Healthy Living

A Positive Mind: Using Your Mental Health Experiences To Help Others

There are more people than ever before battling mental health problems, and the numbers are expected to rise over the forthcoming decades. While it can be tough to look at these types of conditions with a positive aspect, there are some good things that can come from them. If you’ve successfully overcome one of the many mental health problems that plague society, you’ll be able to use your experiences to help the others who are in the same position as you once were. Below, we take a look at how you can use the dark times of your life and turn them into something positive.

Opening Up

We’ve come along way as a society with how we talk about the problems of the mind, but we can always do more. If you’ve suffered from depression, anxiety, or one of the many other common mental health issues, one of the best – and most powerful – things you can do is open up about your experiences with other people. There’s no shame in battling mental problems; it’s the opposite, in fact. You’ve overcome difficulties, and knowing that there’s an escape route will give others the encouragement they need to overcome their own demons.

Be Sensitive To Others

Once you’ve suffered from problems yourself, you become all too aware that everybody else on the planet has things they’re struggling with or insecure about. You might have hidden your problems under a facade that everything, on the surface, is all good and well. If you encounter people who annoy you or you think aren’t acting in the right way, be kind to them. They might be suffering from problems that you could never know about, and your act of kindness might really help them move forward.

Going Professional

What people with mental health problems need is someone with experience to talk to, and to help them cope with their conditions. If you’ve had problems, then you’re a perfect candidate for working with people in a professional capacity. Study for an online psychology degree, and you’ll be able to become a counsellor, social worker, correctional treatment specialist, or any of the other professions that help others. You’ll likely have received help from other people on your quest to becoming mentally healthy; by making helping others your career, you’ll be able to pay that help forward…while getting paid.

If you don’t want to go ahead and get a degree for yourself, you could always talk about your experiences with a dual diagnosis treatment center and put them onto the right people. You don’t have to be the professional that helps others, but you can definitely recommend professional services that you have had past experiences with. Your experience will matter in the same way people turn to their friends and family for vacation ideas. If you have been helped, then you can use your experience to help other people and that will make a difference to them in the long term. Don’t be afraid to share where you got the help; you’ll be the guiding hand your friends or loved ones need.

Sharing Coping Tools

If you don’t want to open up about your experiences in a direct way, then you can help others in other ways. You’ll have picked up a lot of coping tools over the years, such as simple things that can improve mental well-being, such as being outdoors, exercising, finding a passion, eating well, and the like. Not everybody knows the things that can give our brains a positive boost. By writing blogs, ebooks, or having a YouTube channel or podcast, you can share the things that not only minimise the symptoms of mental health problems but also bring long-term happiness.
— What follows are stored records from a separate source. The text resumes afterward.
(** * CSStep: the step objects of the iterative constraint solver

    A shallow embedding of [lib/Sema/CSStep.h]: [SolverStep] and its
    utilities, [SplitterStep], [ComponentStep] with its [ComponentScope],
    and [DisjunctionStep] with its overload pruning.

    Pointers to constraints, type variables and declarations are
    identifiers; the constraint system that every step holds by reference
    ([ConstraintSystem &CS]) is a record threaded through each operation.
    A failed [assert] ends the computation in [AssertionFailure] (the
    behaviour of a build with assertions enabled). *)

From stdpp Require Import base option list gmap sets.

#[local] Set Warnings "-clear-no-such-hyp".

(** ** Identifiers and the types the header only names *)

Definition ConstraintPtr := nat.
Definition TypeVariableType := nat.
Definition ValueDecl := nat.

(** [swift::Type] as far as the header inspects it: either a type variable
    ([getAs<TypeVariableType>] succeeds) or something else. *)
Inductive Type_ :=
  | TypeVariable (tv : TypeVariableType)
  | Nominal (n : nat).

Global Instance Type__eq_dec : EqDecision Type_.
Proof. solve_decision. Defined.

Definition getAs_TypeVariableType (t : Type_) : option TypeVariableType :=
  match t with
  | TypeVariable tv => Some tv
  | Nominal _ => None
  end.
(** The collecting loop runs over the facing pairs. *)
Lemma guardedCollect_pairs cur des :
  NoDup cur → NoDup des → (EmptyString ∉ cur) →
  guardedCollect cur (Guarded.reorderNewOwners cur des) =
  collectPairs (Returned (emptyCollected cur))
    (facingPairs des cur (filter (λ d, d ∉ cur) des)).
Proof.
  intros Hcur Hdes Hne.
  destruct (facingPairs_zip des cur Hne (filter (λ d, d ∉ cur) des))
    as [Hlen Hzip].
  rewrite <-Hzip. unfold guardedCollect, collectPairs.
  rewrite guarded_reorderNewOwners_closed by done.
  set (r := fillHolesOrUndefined _ _) in *.
  assert (length (JString <$> cur) ≤ length (r.1 ++ (JString <$> r.2)))
    as Hle by (rewrite length_app, length_fmap, Hlen; lia).
  rewrite length_fmap in Hle.
  rewrite Nat.max_r by done.
  pose proof (index_pairs (JString <$> cur) (r.1 ++ (JString <$> r.2))) as Hp.
  rewrite length_fmap in Hp. specialize (Hp Hle).
  rewrite <-Hlen in Hp.
  rewrite take_app_length, drop_app_length in Hp.
  rewrite <-Hp, foldl_fmap. done.
Qed.
End GuardedCollect.

Section GuardedPlan.
Implicit Types cur des rem : list string.
Implicit Types c : Guarded.Collected.

Lemma truthy_JString x : x ≠ EmptyString → truthy (JString x) = true.
Proof. intros Hx. simpl. by rewrite (proj2 (String.eqb_neq _ _)). Qed.

Lemma JsSet_elem_of_delete (s : list string) x y :
  y ∈ JsSet.delete s x ↔ y ∈ s ∧ y ≠ x.
Proof. unfold JsSet.delete. rewrite list_elem_of_filter. tauto. Qed.

Lemma JsSet_elem_of_add (s : list string) x y :
  y ∈ JsSet.add s x ↔ y ∈ s ∨ y = x.
Proof.
  unfold JsSet.add, JsSet.has. case_bool_decide as Hx.
  - split; [tauto|]. by intros [?| ->].
  - rewrite elem_of_app, list_elem_of_singleton. tauto.
Qed.

Lemma collectPairs_cons c p ps :
  collectPairs (Returned c) (p :: ps)
  = collectPairs (collectPair c p.1 p.2) ps.
Proof. reflexivity. Qed.

Lemma collectPair_same c x :
  x ≠ EmptyString → collectPair c (JString x) (JString x) = Returned c.
Proof.
  intros Hx. unfold collectPair. rewrite truthy_JString by done.
  unfold strict_eq. by rewrite bool_decide_eq_true_2.
Qed.

Lemma collectPair_swap c x y :
  x ≠ EmptyString → y ≠ EmptyString → x ≠ y →
  y ∉ Guarded.interimOwnersSet c →
  collectPair c (JString x) (JString y) =
  Returned
    {| Guarded.swaps := Guarded.swaps c ++ [(JString x, JString y)];
       Guarded.ownersToRemove := Guarded.ownersToRemove c;
       Guarded.ownersToAdd := Guarded.ownersToAdd c;
       Guarded.interimOwnersSet :=
         JsSet.add (JsSet.delete (Guarded.interimOwnersSet c) x) y |}.
Proof.
  intros Hx Hy Hxy Hfresh. unfold collectPair.
  rewrite !truthy_JString by done. unfold strict_eq, JsSet.has.
  rewrite bool_decide_eq_false_2 by congruence. simpl.
  by rewrite bool_decide_eq_false_2.
Qed.

Lemma collectPair_remove c x :
  x ≠ EmptyString →
  collectPair c (JString x) JUndefined =
  Returned
    {| Guarded.swaps := Guarded.swaps c;
       Guarded.ownersToRemove := Guarded.ownersToRemove c ++ [JString x];
       Guarded.ownersToAdd := Guarded.ownersToAdd c;
       Guarded.interimOwnersSet :=
         JsSet.delete (Guarded.interimOwnersSet c) x |}.
Proof.
  intros Hx. unfold collectPair. by rewrite truthy_JString.
Qed.

Lemma collectPair_add c y :
  y ≠ EmptyString → y ∉ Guarded.interimOwnersSet c →
  collectPair c JUndefined (JString y) =
  Returned
    {| Guarded.swaps := Guarded.swaps c;
       Guarded.ownersToRemove := Guarded.ownersToRemove c;
       Guarded.ownersToAdd := Guarded.ownersToAdd c ++ [JString y];
       Guarded.interimOwnersSet :=
         JsSet.add (Guarded.interimOwnersSet c) y |}.
Proof.
  intros Hy Hfresh. unfold collectPair.
  rewrite truthy_JString by done. unfold JsSet.has. simpl.
  by rewrite bool_decide_eq_false_2.
Qed.

(** The owners left over after the last current owner are all added. *)
Lemma collectPairs_adds rem :
  ∀ c, (EmptyString ∉ rem) → NoDup rem →
    (∀ d, d ∈ rem → d ∉ Guarded.interimOwnersSet c) →
    ∃ c',
      collectPairs (Returned c) ((λ d, (JUndefined, JString d)) <$> rem)
        = Returned c' ∧
      Guarded.swaps c' = Guarded.swaps c ∧
      Guarded.ownersToRemove c' = Guarded.ownersToRemove c ∧
      Guarded.ownersToAdd c' = Guarded.ownersToAdd c ++ (JString <$> rem).
Proof.
  induction rem as [|d rem IH]; intros c Hne Hnd Hfresh.
  - exists c. by rewrite app_nil_r.
  - apply not_elem_of_cons in Hne as [Hd Hne].
    apply NoDup_cons in Hnd as [Hdr Hnd].
    rewrite fmap_cons, collectPairs_cons. cbn [fst snd].
    rewrite collectPair_add by (done || apply Hfresh; left).
    match goal with
    | |- context [collectPairs (Returned ?c1) _] =>
        destruct (IH c1) as (c' & Hrun & Hs & Hr & Ha); [done..| |]
    end.
    { intros d' Hd'. cbn [Guarded.interimOwnersSet].
      rewrite JsSet_elem_of_add.
      intros [Hin| ->]; [|done]. apply (Hfresh d'); [by right|done]. }
    exists c'. split; [done|]. simpl in Hs, Hr, Ha.
    split_and!; [done..|]. by rewrite Ha, <-app_assoc.
Qed.

(** The collecting loop never throws on facing pairs: every current owner
    that is not desired is swapped out or removed, and every remaining
    desired owner is swapped in or added. *)
Lemma collectPairs_facing des cur :
  ∀ rem c, (EmptyString ∉ cur) → (EmptyString ∉ rem) → NoDup rem →
    (∀ d, d ∈ rem → d ∉ cur) →
    (∀ d, d ∈ rem → d ∉ Guarded.interimOwnersSet c) →
    ∃ c' sw rm ad,
      collectPairs (Returned c) (facingPairs des cur rem) = Returned c' ∧
      Guarded.swaps c' = Guarded.swaps c ++ sw ∧
      Guarded.ownersToRemove c' = Guarded.ownersToRemove c ++ rm ∧
      Guarded.ownersToAdd c' = Guarded.ownersToAdd c ++ ad ∧
      sw.*1 ++ rm ≡ₚ JString <$> filter (λ x, x ∉ des) cur ∧
      sw.*2 ++ ad ≡ₚ JString <$> rem ∧
      (rm = [] ∨ ad = []).
Proof.
  induction cur as [|c0 cur IH]; intros rem c Hne Hner Hnd Hdisj Hfresh.
  - destruct (collectPairs_adds rem c Hner Hnd Hfresh)
      as (c' & Hrun & Hs & Hr & Ha).
    exists c', [], [], (JString <$> rem).
    rewrite !app_nil_r. split_and!; [done..|by left].
  - apply not_elem_of_cons in Hne as [Hc0 Hne].
    cbn [facingPairs]. case_bool_decide as Hin.
    + rewrite collectPairs_cons. cbn [fst snd].
      rewrite collectPair_same by done.
      destruct (IH rem c) as (c' & sw & rm & ad & Hrun & Hs & Hr & Ha
                              & Hout & Hins & Hone); [done..| |done|].
      { intros d Hd Hdc. apply (Hdisj d Hd). by right. }
      exists c', sw, rm, ad. split_and!; [done..| |done|done].
      by rewrite filter_cons_False by tauto.
    + rewrite filter_cons_True by done. destruct rem as [|d rest].
      * rewrite collectPairs_cons. cbn [fst snd].
        rewrite collectPair_remove by done.
        match goal with
        | |- context [collectPairs (Returned ?c1) _] =>
            destruct (IH [] c1) as (c' & sw & rm & ad & Hrun & Hs & Hr & Ha
                                    & Hout & Hins & _); [done..| | |]
        end.
        { intros d Hd. by apply elem_of_nil in Hd. }
        { intros d Hd. by apply elem_of_nil in Hd. }
        simpl in Hs, Hr, Ha.
        exists c', sw, (JString c0 :: rm), ad.
        split_and!; [done|done|by rewrite Hr, <-app_assoc|done| |done|].
        -- rewrite fmap_cons, <-Hout. by rewrite Permutation_middle.
        -- right. apply Permutation_nil_r in Hins.
           by apply app_eq_nil in Hins as [_ ?].
      * apply not_elem_of_cons in Hner as [Hd Hner].
        apply NoDup_cons in Hnd as [Hdr Hnd].
        assert (c0 ≠ d) as Hcd.
        { intros ->. apply (Hdisj d); left. }
        rewrite collectPairs_cons. cbn [fst snd].
        rewrite collectPair_swap by (done || apply Hfresh; left).
        match goal with
        | |- context [collectPairs (Returned ?c1) _] =>
            destruct (IH rest c1) as (c' & sw & rm & ad & Hrun & Hs & Hr
                                      & Ha & Hout & Hins & Hone); [done..| | |]
        end.
        { intros d' Hd' Hin'. apply (Hdisj d'); by right. }
        { intros d' Hd'. cbn [Guarded.interimOwnersSet].
          rewrite JsSet_elem_of_add, JsSet_elem_of_delete.
          intros [[Hin' _]| ->]; [|done].
          apply (Hfresh d'); [by right|done]. }
        simpl in Hs, Hr, Ha.
        exists c', ((JString c0, JString d) :: sw), rm, ad.
        split_and!; [done|by rewrite Hs, <-app_assoc|done|done| | |done].
        -- rewrite !fmap_cons. simpl. by rewrite Hout.
        -- rewrite !fmap_cons. simpl. by rewrite Hins.
Qed.
End GuardedPlan.
(** * PyBench: the request scheduler of [src/pybench/pybench.py]

    A shallow embedding of the classes [Result] and [Bench] and of the
    entry point [run_test], together with the part of Twisted that the
    class drives: the deferreds returned by [Agent.request], the
    [DeferredList]s built by [Bench.stop], the delayed call armed by
    [Bench.run] and the deferred returned by it.

    Conventions.
    - Python objects that are shared by reference are kept in a store and
      named by their position in it: a [Result] by its index in
      [Results] (every [Result] is appended to that list in the statement
      after its creation and the list is never shortened), a request
      deferred by its index in [Deferreds], an [Agent] by its index in
      [Agents].
    - [time.time()] is an input: every operation that reads the clock
      takes the reading [now] as an argument.
    - The reactor is single threaded: a request deferred fires in a later
      reactor turn than the one that created it.  One turn is one [event].
      [agent.request] does not return a deferred that has already fired.
    - What [print] writes is not modelled; what its argument can raise is:
      [run] calls [parseURL] in its first statement, and [urlparse] raises
      [ValueError] on some urls.  [urlparse] is the one of Python 2.7, on a
      byte string.
    - [summary], the callback that [run_test] adds to the deferred of
      [run], is modelled by the numbers it prints, without its graph. *)

From stdpp Require Import base gmap list strings.
From Stdlib Require Import ZArith Lia Ascii.
From Stdlib Require Import QArith.

Local Open Scope Z_scope.

(** ** Data *)

(** A Python value that is [None] or a [str] (the [auth] argument). *)
Inductive pystr : Type :=
| PyNone
| PyStr (s : string).

(** [Result.Code]: the integer [0] at creation, the response code on the
    success path, the failure object on the failure path. *)
Inductive pycode : Type :=
| CodeInt (code : Z)
| CodeFailure (reason : string).

(** Exceptions raised by the library calls the class makes: by Twisted
    ([AssertionError], [AlreadyCalledError]), by an attribute of [None]
    ([AttributeError]) and by [urlparse] ([UrlValueError] is its
    [ValueError], "Invalid IPv6 URL"). *)
Inductive exn : Type :=
| AssertionError
| AlreadyCalledError
| AttributeError
| UrlValueError.

Module Result.

Record t : Type := mk {
  Started : Z;
  Finished : Z;
  Elapsed : Z;
  Code : pycode;
  Timeout : bool
}.

(** [Result.__init__] *)
Definition init : t :=
  {| Started := 0; Finished := 0; Elapsed := 0; Code := CodeInt 0; Timeout := false |}.

(** [Result.start] *)
Definition start (now : Z) (r : t) : t :=
  {| Started := now; Finished := Finished r; Elapsed := Elapsed r;
     Code := Code r; Timeout := Timeout r |}.

(** [Result.done], with its optional third argument *)
Definition done (code : pycode) (timed_out : bool) (now : Z) (r : t) : t :=
  {| Started := Started r; Finished := now; Elapsed := now - Started r;
     Code := code; Timeout := timed_out |}.

(** The default of [timed_out] in the signature of [done]. *)
Definition timed_out_default : bool := false.

End Result.

(** [twisted.web.http_headers.Headers]: header name to list of raw values. *)
Definition headers : Type := list (string * list pystr).

(** One call [agent.request(method, url, headers, body)] as the transport
    sees it. *)
Record Request : Type := mkRequest {
  rqAgent : nat;
  rqMethod : string;
  rqUrl : string;
  rqHeaders : headers;
  rqBody : option string
}.

(** The deferred returned by [agent.request], with the extra arguments
    [(result, agent)] that [_makeRequests] binds to its callback and
    errback. *)
Record Deferred : Type := mkDeferred {
  dfResult : nat;
  dfAgent : nat;
  dfCalled : bool
}.

(** [defer.DeferredList]: the deferreds of its list that have not fired
    yet.  It fires when none is left. *)
Record DeferredList : Type := mkDeferredList {
  dlPending : list nat
}.
(** * Nutrition aggregation and metabolic formulas of the nutritional workflow

    The development embeds the food-recognition Code nodes of
    [n8n-nutritional-workflow/api-integration-examples.md] (the Hugging Face
    node, the SageMaker and Google Vision nodes with their
    [getNutritionalData] helpers, and [validateImageData]), the
    authentication routes of [routes/auth.js] and the Mifflin-St Jeor formula
    of the dietary planner.

    Conventions of the embedding.
    - A number that comes in with the input or is written in the source (a
      score, a weight, a figure of the table) is the rational it denotes
      ([Qc]).  A number that a node computes is a [number]: such a rational,
      or NaN.  NaN arises where a product has [undefined] as a factor, and
      every operation hands it on.
    - [foodDatabase] is an object literal, and [foodDatabase[foodName]] reads
      the properties it inherits as well as its own: for the twelve names of
      [Object.prototype] ([constructor], [toString], [__proto__], ...) the
      lookup yields the inherited value, which is truthy, so that [||] does
      not put the default profile in its place, and which has no [calories],
      [protein], [carbs], [fat] or [fiber]: every figure of such an item is
      NaN.  [lookup] is this lookup, over the finite map ([gmap string]) of
      the properties the literal writes.
    - Arithmetic on the rationals is exact, and [Math.round x] is
      [floor (x + 1/2)].  In the Hugging Face node the factor is 1.5, and
      every figure of the table and of the default profile times 15 is a
      whole number ([profile_of_exact_at_150g]): the products handed to
      [Math.round] are whole numbers, or whole numbers of halves for the
      energy, and the binary products of the node are these same numbers.
      The same holds for the table and the six portions (80 g to 250 g) of
      the Google Vision node.  The energy total is a sum of whole numbers;
      a gram total is a sum of numbers with one decimal that the [return]
      rounds to one decimal again, which takes the binary sum back to the
      exact one.  For an arbitrary [portionSize], as the SageMaker endpoint
      may send, a binary product can fall just below a tie that the exact
      product hits (10 x 0.235 x 10); statements about arbitrary portions
      therefore relate one run of the code to another and give no figures.
    - An element of [results] is an object with a string [label] and a
      numeric [score], as the recognition service returns them.
    - The [for ... of] loop is a left fold of its body over [results]; the
      [let] variables of the node are the fields of the loop state.
    - The part of a node that talks to the recognition service (building the
      request, [fetch], the [response.ok] test) comes before the aggregation
      and is not part of [aggregate]: [results] is the decoded response.
      [HuggingFaceNode.run] is the node with that part.
    - A string is a sequence of one-byte characters: [length], [startsWith],
      [includes] and [toLowerCase] are taken on those.
    - A property that may be absent is an [option]; [a || b] takes [b] when
      [a] is absent, zero or the empty string.
    - What lies outside the listings is a variable of a section: the
      recognition service behind [fetch], the Joi schemas, [bcrypt] and
      [jsonwebtoken] of the authentication routes.  The [users] table is the
      list of its rows with the sequence of its ids. *)

From Stdlib Require Import QArith Qcanon Qround Ascii String Lia Lqa.
From stdpp Require Import gmap strings list pretty.
(** * A shallow embedding of the work-stealing system scheduler

    Source: [src/system_scheduler/system_scheduler.hpp] and
    [src/system_scheduler/system_scheduler.cpp].

    Conventions.
    - A C++ function that mutates [*this] becomes a function from the
      object to the updated object.  A reference argument
      ([std::function<void()>& task]) is passed in and handed back.
    - Results live in [option]: [None] stands for "no normal return",
      which is either undefined behaviour (signed overflow, a vector
      index out of range, a remainder by zero), an exception that
      escapes, or a loop that never terminates.
    - [int] is a [Z] checked against the 32-bit signed range,
      [uint32_t] and [size_t] are [Z] reduced modulo [2^32] and [2^64]. *)

From Stdlib Require Import ZArith Lia.
From stdpp Require Import base tactics option list list_numbers.

Local Open Scope Z_scope.

(** ** Machine integers *)

Definition INT_MIN : Z := - 2 ^ 31.
Definition INT_MAX : Z := 2 ^ 31 - 1.

(** The value of an [int] expression; overflow is undefined. *)
Definition int_ (z : Z) : option Z :=
  if (INT_MIN <=? z) && (z <=? INT_MAX) then Some z else None.

(** [a % b] on [int]: truncated remainder, undefined when the quotient
    is not representable or [b] is zero. *)
Definition int_rem (a b : Z) : option Z :=
  if b =? 0 then None else _ ← int_ (Z.quot a b); Some (Z.rem a b).

Definition wrap32 (z : Z) : Z := z mod 2 ^ 32.
Definition wrap64 (z : Z) : Z := z mod 2 ^ 64.

(** [a % b] on [size_t]. *)
Definition size_rem (a b : Z) : option Z :=
  if b =? 0 then None else Some (a mod b).

(** ** [std::vector] element access

    [v[k]] with an [int] or [size_t] index; an index outside
    [0 .. size-1] is undefined. *)

Definition vec_at {A} (v : list A) (k : Z) : option A :=
  if k <? 0 then None else v !! Z.to_nat k.

Definition vec_set {A} (v : list A) (k : Z) (x : A) : option (list A) :=
  if (0 <=? k) && (k <? Z.of_nat (length v))
  then Some (<[Z.to_nat k := x]> v) else None.

Section Scheduler.

(** Tasks are closures run for their effect.  [W] is the part of the
    program state that tasks act on; a task is a transformer of [W]. *)
Context {W : Type}.

Definition Task : Type := W → W.

(** [std::function<void()>]: [None] is the empty function, which is also
    what a moved-from [std::function] is left as by the standard library
    implementations. *)
Definition fn : Type := option Task.

(** ** [lock_free_deque] *)

Definition DEFAULT_CAPACITY : Z := 1024.

(** The [buffer] pointer is never null in a deque owned by a scheduler
    (only the move operations, which the scheduler does not call, null
    it), so the vector itself is stored. *)
Record lock_free_deque : Type := mk_deque {
  capacity : Z;
  buffer : list fn;
  top : Z;
  bottom : Z
}.

Definition set_buffer (v : list fn) (d : lock_free_deque) :=
  mk_deque (capacity d) v (top d) (bottom d).
Definition set_top (t : Z) (d : lock_free_deque) :=
  mk_deque (capacity d) (buffer d) t (bottom d).
Definition set_bottom (b : Z) (d : lock_free_deque) :=
  mk_deque (capacity d) (buffer d) (top d) b.

(** [lock_free_deque()] *)
Definition new_deque : lock_free_deque :=
  mk_deque DEFAULT_CAPACITY (replicate (Z.to_nat DEFAULT_CAPACITY) None) 0 0.

(** The copy loop of [resize]:
    [for (int i = t; i < b; ++i) new[i % new_cap] = std::move(old[i % old_cap]);]
    with [n] the number of iterations left. *)
Fixpoint resize_copy (n : nat) (i old_capacity new_capacity : Z)
    (old new : list fn) : option (list fn) :=
  match n with
  | O => Some new
  | S n' =>
      ko ← int_rem i old_capacity;
      x ← vec_at old ko;
      kn ← int_rem i new_capacity;
      new' ← vec_set new kn x;
      old' ← vec_set old ko None;
      i' ← int_ (i + 1);
      resize_copy n' i' old_capacity new_capacity old' new'
  end.

Definition resize (d : lock_free_deque) : option lock_free_deque :=
  let old_capacity := capacity d in
  new_capacity ← int_ (old_capacity * 2);
  if new_capacity <? 0 then None else
  let new_buffer := replicate (Z.to_nat new_capacity) (None : fn) in
  let t := top d in
  let b := bottom d in
  new_buffer ← resize_copy (Z.to_nat (b - t)) t old_capacity new_capacity
                  (buffer d) new_buffer;
  Some (mk_deque new_capacity new_buffer t b).

Definition push (task : fn) (d : lock_free_deque) : option lock_free_deque :=
  let b := bottom d in
  let t := top d in
  size ← int_ (b - t);
  let cap := capacity d in
  '(d, b, cap) ← (if cap <=? size
                  then d' ← resize d; Some (d', bottom d', capacity d')
                  else Some (d, b, cap));
  k ← int_rem b cap;
  buf ← vec_set (buffer d) k task;
  b1 ← int_ (b + 1);
  Some (set_bottom b1 (set_buffer buf d)).

(** [top.compare_exchange_strong(expected, desired)] *)
Definition compare_exchange_top (expected desired : Z) (d : lock_free_deque)
    : bool * lock_free_deque :=
  if top d =? expected then (true, set_top desired d) else (false, d).

(** [task = std::move(buffer[k])]: the slot is read and left empty. *)
Definition move_slot (k : Z) (d : lock_free_deque) : option (fn * lock_free_deque) :=
  x ← vec_at (buffer d) k;
  buf ← vec_set (buffer d) k None;
  Some (x, set_buffer buf d).

Definition pop (task : fn) (d : lock_free_deque)
    : option (bool * fn * lock_free_deque) :=
  b ← int_ (bottom d - 1);
  let d := set_bottom b d in
  let t := top d in
  let cap := capacity d in
  if t <=? b then
    k ← int_rem b cap;
    '(task, d) ← move_slot k d;
    if t =? b then
      t1 ← int_ (t + 1);
      let '(swapped, d) := compare_exchange_top t t1 d in
      if negb swapped then
        b1 ← int_ (b + 1);
        Some (false, None, set_bottom b1 d)
      else Some (true, task, d)
    else Some (true, task, d)
  else
    b1 ← int_ (b + 1);
    Some (false, task, set_bottom b1 d).

(** [steal], one shared-memory access at a time.  The control point of a
    thief records the values it has loaded so far. *)
Inductive steal_pc : Type :=
  | StealLoadTop
  | StealLoadBottom (t : Z)
  | StealLoadCapacity (t b : Z)
  | StealMove (t cap : Z)
  | StealCas (t : Z)
  | StealReturn (result : bool).

(** A thief: its control point and the [task] reference it was given. *)
Definition thief : Type := steal_pc * fn.

Definition steal_step (th : thief) (d : lock_free_deque)
    : option (thief * lock_free_deque) :=
  let '(pc, task) := th in
  match pc with
  | StealLoadTop => Some ((StealLoadBottom (top d), task), d)
  | StealLoadBottom t => Some ((StealLoadCapacity t (bottom d), task), d)
  | StealLoadCapacity t b =>
      let cap := capacity d in
      if t <? b then Some ((StealMove t cap, task), d)
      else Some ((StealReturn false, task), d)
  | StealMove t cap =>
      k ← int_rem t cap;
      '(task, d) ← move_slot k d;
      Some ((StealCas t, task), d)
  | StealCas t =>
      t1 ← int_ (t + 1);
      let '(swapped, d) := compare_exchange_top t t1 d in
      Some ((StealReturn swapped, task), d)
  | StealReturn r => Some ((StealReturn r, task), d)
  end.

(** A call of [steal] running without interference: its accesses in
    program order. *)
Fixpoint steal_run (n : nat) (th : thief) (d : lock_free_deque)
    : option (bool * fn * lock_free_deque) :=
  match th, n with
  | (StealReturn r, task), _ => Some (r, task, d)
  | _, O => None
  | _, S n' => '(th', d') ← steal_step th d; steal_run n' th' d'
  end.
Starting Your Own Organisation

There are a lot of resources that people with mental health problems can use, but there can always be more. Some organisations are too general when what’s really needed is a specific approach to help people in unique circumstances. For example, if you fell into a depression following the loss of your job, you could start a local organisation that focuses on people who have lost their jobs. It’s easier to think to start your own organisation, and it’ll be of real use to people; if you’ve lived through something specific, then the chances are high that someone else has to.

Campaigning For Change

Scientists are still pretty hazy when it comes to figuring out what exactly causes mental health problems, though they do have some ideas. While you can’t campaign to change the genetics of a person, you can use people power to campaign against the social and political issues that can cause people to fall into mental health problems. For example, if access to outdoor spaces is being reduced, then that’s something you can advocate to change.


Helping people who are suffering from mental health problems is good, of course, but don’t forget about the people who don’t understand what it’s like. In many ways, there is a stigma against these problems because the general public isn’t educated on what it’s like. You can make a difference on a day to day basis by teaching the people you encounter. People who are mentally well will only begin to learn what it’s like if they’re taught by people who have lived through it before.

Small Victories

We’re presented with opportunities to do good all the time, we just very often neglect to take advantage of these opportunities. If you do what you when, when you can, then it’ll help make the world a better place. If you suspect a friend, family member, colleague, or anybody else is going through a difficult time, then make sure they know you’re there to chat with them if they need to talk. While doing the big stuff can have a hugely beneficial impact on the world, it’s very often the small details that matter most.

Being the Best You Can Be

It sounds like a cliche, but being the best you can be might just be the most important thing you can do. Just because you’ve overcome your problems once before, doesn’t mean they won’t come back. You should be doing all the things that you know contributes to your mental well-being. Once you’re in a good place, you’ll be able to push on and do amazing things. When others see what you’re doing, they’ll be inspired to know that suffering from a mental condition doesn’t mean you can’t do big things in life.


The majority of life is about our attitude to our setbacks, not the setbacks themselves. If you’ve overcome your problems, use your experiences to help others. You never know just how valuable your words of wisdom might be to a person in the middle of a mental health episode.